Stored data entries
↓↓↓

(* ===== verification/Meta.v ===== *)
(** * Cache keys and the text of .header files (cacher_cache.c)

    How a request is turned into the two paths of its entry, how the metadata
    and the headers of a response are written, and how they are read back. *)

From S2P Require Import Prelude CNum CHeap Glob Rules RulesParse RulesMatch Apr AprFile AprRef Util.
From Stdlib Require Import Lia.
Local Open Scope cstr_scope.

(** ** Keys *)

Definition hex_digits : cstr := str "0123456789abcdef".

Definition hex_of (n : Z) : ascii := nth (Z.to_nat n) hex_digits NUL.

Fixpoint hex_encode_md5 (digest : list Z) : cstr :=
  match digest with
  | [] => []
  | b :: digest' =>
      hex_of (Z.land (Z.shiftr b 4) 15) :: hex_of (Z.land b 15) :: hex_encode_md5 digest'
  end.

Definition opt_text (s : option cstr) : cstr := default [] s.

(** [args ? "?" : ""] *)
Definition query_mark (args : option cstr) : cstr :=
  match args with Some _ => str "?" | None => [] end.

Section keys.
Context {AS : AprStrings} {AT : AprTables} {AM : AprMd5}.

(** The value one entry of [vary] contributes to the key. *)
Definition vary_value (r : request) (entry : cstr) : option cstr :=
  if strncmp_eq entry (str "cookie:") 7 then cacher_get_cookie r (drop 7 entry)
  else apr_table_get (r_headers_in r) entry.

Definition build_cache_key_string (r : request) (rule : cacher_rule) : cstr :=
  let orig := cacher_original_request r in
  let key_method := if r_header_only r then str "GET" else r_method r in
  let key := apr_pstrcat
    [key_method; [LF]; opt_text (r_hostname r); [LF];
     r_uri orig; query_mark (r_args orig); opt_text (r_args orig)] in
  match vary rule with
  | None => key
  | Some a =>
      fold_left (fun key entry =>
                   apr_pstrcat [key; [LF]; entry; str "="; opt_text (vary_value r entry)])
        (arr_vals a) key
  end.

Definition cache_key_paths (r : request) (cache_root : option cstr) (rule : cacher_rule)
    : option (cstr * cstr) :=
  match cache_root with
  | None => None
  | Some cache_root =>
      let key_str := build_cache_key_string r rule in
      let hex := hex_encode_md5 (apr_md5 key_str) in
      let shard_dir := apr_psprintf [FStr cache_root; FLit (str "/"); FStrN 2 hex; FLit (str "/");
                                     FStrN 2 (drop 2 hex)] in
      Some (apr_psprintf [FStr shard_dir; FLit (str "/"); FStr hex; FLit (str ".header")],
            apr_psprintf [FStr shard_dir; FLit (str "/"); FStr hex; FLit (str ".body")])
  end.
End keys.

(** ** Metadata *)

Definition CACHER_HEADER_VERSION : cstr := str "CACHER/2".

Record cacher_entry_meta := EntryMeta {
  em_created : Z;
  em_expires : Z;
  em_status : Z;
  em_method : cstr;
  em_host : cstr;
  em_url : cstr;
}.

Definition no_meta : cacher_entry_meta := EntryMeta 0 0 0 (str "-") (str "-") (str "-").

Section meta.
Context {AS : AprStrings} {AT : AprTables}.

↑↑↑
↓↓↓

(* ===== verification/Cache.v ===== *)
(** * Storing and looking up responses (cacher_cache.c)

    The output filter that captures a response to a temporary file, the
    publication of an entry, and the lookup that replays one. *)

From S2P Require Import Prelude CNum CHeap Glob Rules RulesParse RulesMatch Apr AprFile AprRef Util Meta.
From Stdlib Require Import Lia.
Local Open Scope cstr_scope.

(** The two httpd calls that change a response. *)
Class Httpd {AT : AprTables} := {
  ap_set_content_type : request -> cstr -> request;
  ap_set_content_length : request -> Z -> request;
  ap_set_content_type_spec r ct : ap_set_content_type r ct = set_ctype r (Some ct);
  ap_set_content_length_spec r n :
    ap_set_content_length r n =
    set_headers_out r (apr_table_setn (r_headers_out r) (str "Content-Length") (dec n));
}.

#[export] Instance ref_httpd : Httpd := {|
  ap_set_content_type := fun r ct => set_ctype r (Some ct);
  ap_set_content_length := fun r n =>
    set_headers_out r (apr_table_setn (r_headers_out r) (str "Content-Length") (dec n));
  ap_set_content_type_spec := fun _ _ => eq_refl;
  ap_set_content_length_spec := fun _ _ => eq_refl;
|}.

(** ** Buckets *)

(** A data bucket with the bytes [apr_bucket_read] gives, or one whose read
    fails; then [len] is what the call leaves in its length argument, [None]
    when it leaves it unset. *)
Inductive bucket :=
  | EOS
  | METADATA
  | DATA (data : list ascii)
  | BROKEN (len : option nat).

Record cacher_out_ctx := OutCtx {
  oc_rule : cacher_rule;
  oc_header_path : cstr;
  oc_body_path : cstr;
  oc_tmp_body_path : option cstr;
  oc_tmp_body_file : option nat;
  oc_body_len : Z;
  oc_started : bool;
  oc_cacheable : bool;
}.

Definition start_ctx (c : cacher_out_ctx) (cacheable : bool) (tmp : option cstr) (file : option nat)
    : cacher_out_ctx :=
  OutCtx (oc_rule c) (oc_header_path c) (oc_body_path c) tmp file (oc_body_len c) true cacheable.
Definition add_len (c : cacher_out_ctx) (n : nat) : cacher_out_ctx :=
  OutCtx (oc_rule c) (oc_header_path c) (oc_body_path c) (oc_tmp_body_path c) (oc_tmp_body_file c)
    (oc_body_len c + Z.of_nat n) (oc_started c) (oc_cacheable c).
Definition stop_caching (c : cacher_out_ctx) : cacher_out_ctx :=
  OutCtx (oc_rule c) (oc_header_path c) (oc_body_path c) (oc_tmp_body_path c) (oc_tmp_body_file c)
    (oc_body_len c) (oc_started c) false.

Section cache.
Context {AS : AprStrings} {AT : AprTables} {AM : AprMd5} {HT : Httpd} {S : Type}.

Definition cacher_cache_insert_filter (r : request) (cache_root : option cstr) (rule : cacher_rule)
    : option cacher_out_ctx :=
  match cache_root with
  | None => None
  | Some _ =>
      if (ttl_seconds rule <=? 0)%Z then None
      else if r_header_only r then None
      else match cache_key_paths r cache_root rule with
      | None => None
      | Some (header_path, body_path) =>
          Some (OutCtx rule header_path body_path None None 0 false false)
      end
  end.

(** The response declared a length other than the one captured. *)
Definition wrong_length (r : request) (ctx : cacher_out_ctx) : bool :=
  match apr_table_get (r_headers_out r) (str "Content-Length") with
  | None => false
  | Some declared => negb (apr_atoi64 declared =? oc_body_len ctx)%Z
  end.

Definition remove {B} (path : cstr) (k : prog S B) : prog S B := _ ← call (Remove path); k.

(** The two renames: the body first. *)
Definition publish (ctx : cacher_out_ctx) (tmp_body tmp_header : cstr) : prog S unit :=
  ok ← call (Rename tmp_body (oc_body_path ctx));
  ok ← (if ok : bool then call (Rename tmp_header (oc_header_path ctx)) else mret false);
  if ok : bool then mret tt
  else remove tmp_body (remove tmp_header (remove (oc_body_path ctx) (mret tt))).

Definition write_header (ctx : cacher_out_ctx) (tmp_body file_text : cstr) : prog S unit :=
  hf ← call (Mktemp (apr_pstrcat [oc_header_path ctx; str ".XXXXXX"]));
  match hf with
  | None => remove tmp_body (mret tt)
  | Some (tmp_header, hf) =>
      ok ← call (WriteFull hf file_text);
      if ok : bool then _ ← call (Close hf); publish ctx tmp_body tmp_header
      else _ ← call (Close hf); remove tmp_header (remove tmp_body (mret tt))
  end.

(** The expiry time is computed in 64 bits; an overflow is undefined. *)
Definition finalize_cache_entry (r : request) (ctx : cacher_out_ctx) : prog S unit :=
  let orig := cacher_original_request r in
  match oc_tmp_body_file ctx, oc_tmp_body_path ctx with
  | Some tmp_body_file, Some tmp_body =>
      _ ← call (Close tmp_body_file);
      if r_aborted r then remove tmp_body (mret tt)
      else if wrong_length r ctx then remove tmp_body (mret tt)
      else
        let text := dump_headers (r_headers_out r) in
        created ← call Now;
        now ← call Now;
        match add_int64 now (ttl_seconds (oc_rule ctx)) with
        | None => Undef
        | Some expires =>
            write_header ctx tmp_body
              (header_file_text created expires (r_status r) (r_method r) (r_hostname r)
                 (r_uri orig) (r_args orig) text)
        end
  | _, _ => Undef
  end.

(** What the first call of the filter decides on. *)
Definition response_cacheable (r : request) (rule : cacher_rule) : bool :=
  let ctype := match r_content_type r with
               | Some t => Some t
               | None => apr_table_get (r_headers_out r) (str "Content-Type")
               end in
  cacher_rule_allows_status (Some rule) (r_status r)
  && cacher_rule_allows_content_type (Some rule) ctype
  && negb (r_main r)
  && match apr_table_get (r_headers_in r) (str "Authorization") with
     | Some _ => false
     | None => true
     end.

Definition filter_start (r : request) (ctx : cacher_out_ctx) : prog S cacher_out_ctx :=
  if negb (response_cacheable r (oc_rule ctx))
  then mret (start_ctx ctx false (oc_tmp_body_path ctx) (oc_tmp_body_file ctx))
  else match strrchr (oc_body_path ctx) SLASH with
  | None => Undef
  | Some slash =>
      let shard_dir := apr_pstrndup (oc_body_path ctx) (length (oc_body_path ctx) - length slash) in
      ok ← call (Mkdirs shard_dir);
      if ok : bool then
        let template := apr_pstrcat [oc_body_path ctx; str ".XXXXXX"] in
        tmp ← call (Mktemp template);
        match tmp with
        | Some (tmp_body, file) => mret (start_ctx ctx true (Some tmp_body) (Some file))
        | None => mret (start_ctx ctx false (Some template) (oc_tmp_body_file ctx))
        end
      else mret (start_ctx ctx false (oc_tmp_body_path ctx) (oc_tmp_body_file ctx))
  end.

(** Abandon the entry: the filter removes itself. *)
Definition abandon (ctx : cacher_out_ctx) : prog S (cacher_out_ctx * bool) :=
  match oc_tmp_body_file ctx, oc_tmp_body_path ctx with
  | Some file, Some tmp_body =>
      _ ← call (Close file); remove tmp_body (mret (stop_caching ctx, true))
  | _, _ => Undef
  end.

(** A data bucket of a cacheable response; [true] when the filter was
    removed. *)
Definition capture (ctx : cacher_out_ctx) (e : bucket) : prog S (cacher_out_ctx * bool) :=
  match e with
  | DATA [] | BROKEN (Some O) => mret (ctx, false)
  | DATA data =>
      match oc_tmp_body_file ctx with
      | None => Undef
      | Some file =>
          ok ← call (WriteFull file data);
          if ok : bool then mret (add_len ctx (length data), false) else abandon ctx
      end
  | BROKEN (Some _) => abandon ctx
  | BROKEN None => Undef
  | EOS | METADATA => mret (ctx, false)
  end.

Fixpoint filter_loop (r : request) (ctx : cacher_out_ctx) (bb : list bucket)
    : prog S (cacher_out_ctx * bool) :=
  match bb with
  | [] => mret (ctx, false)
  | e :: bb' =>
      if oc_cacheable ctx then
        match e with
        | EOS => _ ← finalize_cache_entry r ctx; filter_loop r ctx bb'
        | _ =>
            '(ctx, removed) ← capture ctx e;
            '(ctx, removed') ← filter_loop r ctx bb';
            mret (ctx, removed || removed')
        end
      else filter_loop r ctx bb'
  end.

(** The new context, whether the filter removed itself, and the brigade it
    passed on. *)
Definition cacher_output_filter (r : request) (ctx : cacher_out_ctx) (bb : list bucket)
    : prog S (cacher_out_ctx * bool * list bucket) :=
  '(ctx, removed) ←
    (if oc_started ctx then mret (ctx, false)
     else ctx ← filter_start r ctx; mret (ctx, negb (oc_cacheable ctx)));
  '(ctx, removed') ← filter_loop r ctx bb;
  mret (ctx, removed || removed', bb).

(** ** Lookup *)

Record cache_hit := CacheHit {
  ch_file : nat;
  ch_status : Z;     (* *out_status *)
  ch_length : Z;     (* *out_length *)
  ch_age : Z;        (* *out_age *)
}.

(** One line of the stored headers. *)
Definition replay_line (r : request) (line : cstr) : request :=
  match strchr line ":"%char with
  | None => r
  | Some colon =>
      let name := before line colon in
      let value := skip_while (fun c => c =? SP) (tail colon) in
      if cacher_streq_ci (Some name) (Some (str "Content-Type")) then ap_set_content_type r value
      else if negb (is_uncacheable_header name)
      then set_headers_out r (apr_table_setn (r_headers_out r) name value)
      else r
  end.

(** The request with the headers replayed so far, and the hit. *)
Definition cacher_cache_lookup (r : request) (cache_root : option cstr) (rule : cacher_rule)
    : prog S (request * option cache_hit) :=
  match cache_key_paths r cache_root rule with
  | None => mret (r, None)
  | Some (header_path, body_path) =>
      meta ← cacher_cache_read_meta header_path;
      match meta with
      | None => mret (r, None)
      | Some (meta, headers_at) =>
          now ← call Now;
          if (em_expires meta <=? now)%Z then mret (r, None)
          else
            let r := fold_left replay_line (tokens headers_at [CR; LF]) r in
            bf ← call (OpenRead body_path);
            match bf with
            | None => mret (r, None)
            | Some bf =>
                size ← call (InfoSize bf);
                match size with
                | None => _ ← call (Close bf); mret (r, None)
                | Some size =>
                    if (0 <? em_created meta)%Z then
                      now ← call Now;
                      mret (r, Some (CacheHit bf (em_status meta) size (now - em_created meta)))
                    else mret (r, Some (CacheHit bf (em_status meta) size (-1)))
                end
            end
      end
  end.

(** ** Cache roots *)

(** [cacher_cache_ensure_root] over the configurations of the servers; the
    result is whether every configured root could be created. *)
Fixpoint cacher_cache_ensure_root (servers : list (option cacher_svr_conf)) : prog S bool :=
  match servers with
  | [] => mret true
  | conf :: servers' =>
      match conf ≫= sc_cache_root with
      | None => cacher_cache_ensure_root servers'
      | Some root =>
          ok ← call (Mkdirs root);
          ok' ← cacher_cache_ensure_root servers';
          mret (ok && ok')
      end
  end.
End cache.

↑↑↑

◆ **WHAT YOU NEED TO DO**
Look above for the line holding "oc_tmp_body_file : option nat;" and the line holding "Definition write_header (ctx", then output exactly those two lines and every line between them, nothing more.

◆ **TASK OUTPUT**
  oc_tmp_body_file : option nat;
  oc_body_len : Z;
  oc_started : bool;
  oc_cacheable : bool;
}.

Definition start_ctx (c : cacher_out_ctx) (cacheable : bool) (tmp : option cstr) (file : option nat)
    : cacher_out_ctx :=
  OutCtx (oc_rule c) (oc_header_path c) (oc_body_path c) tmp file (oc_body_len c) true cacheable.
Definition add_len (c : cacher_out_ctx) (n : nat) : cacher_out_ctx :=
  OutCtx (oc_rule c) (oc_header_path c) (oc_body_path c) (oc_tmp_body_path c) (oc_tmp_body_file c)
    (oc_body_len c + Z.of_nat n) (oc_started c) (oc_cacheable c).
Definition stop_caching (c : cacher_out_ctx) : cacher_out_ctx :=
  OutCtx (oc_rule c) (oc_header_path c) (oc_body_path c) (oc_tmp_body_path c) (oc_tmp_body_file c)
    (oc_body_len c) (oc_started c) false.

Section cache.
Context {AS : AprStrings} {AT : AprTables} {AM : AprMd5} {HT : Httpd} {S : Type}.

Definition cacher_cache_insert_filter (r : request) (cache_root : option cstr) (rule : cacher_rule)
    : option cacher_out_ctx :=
  match cache_root with
  | None => None
  | Some _ =>
      if (ttl_seconds rule <=? 0)%Z then None
      else if r_header_only r then None
      else match cache_key_paths r cache_root rule with
      | None => None
      | Some (header_path, body_path) =>
          Some (OutCtx rule header_path body_path None None 0 false false)
      end
  end.

(** The response declared a length other than the one captured. *)
Definition wrong_length (r : request) (ctx : cacher_out_ctx) : bool :=
  match apr_table_get (r_headers_out r) (str "Content-Length") with
  | None => false
  | Some declared => negb (apr_atoi64 declared =? oc_body_len ctx)%Z
  end.

Definition remove {B} (path : cstr) (k : prog S B) : prog S B := _ ← call (Remove path); k.

(** The two renames: the body first. *)
Definition publish (ctx : cacher_out_ctx) (tmp_body tmp_header : cstr) : prog S unit :=
  ok ← call (Rename tmp_body (oc_body_path ctx));
  ok ← (if ok : bool then call (Rename tmp_header (oc_header_path ctx)) else mret false);
  if ok : bool then mret tt
  else remove tmp_body (remove tmp_header (remove (oc_body_path ctx) (mret tt))).

Definition write_header (ctx : cacher_out_ctx) (tmp_body file_text : cstr) : prog S unit :=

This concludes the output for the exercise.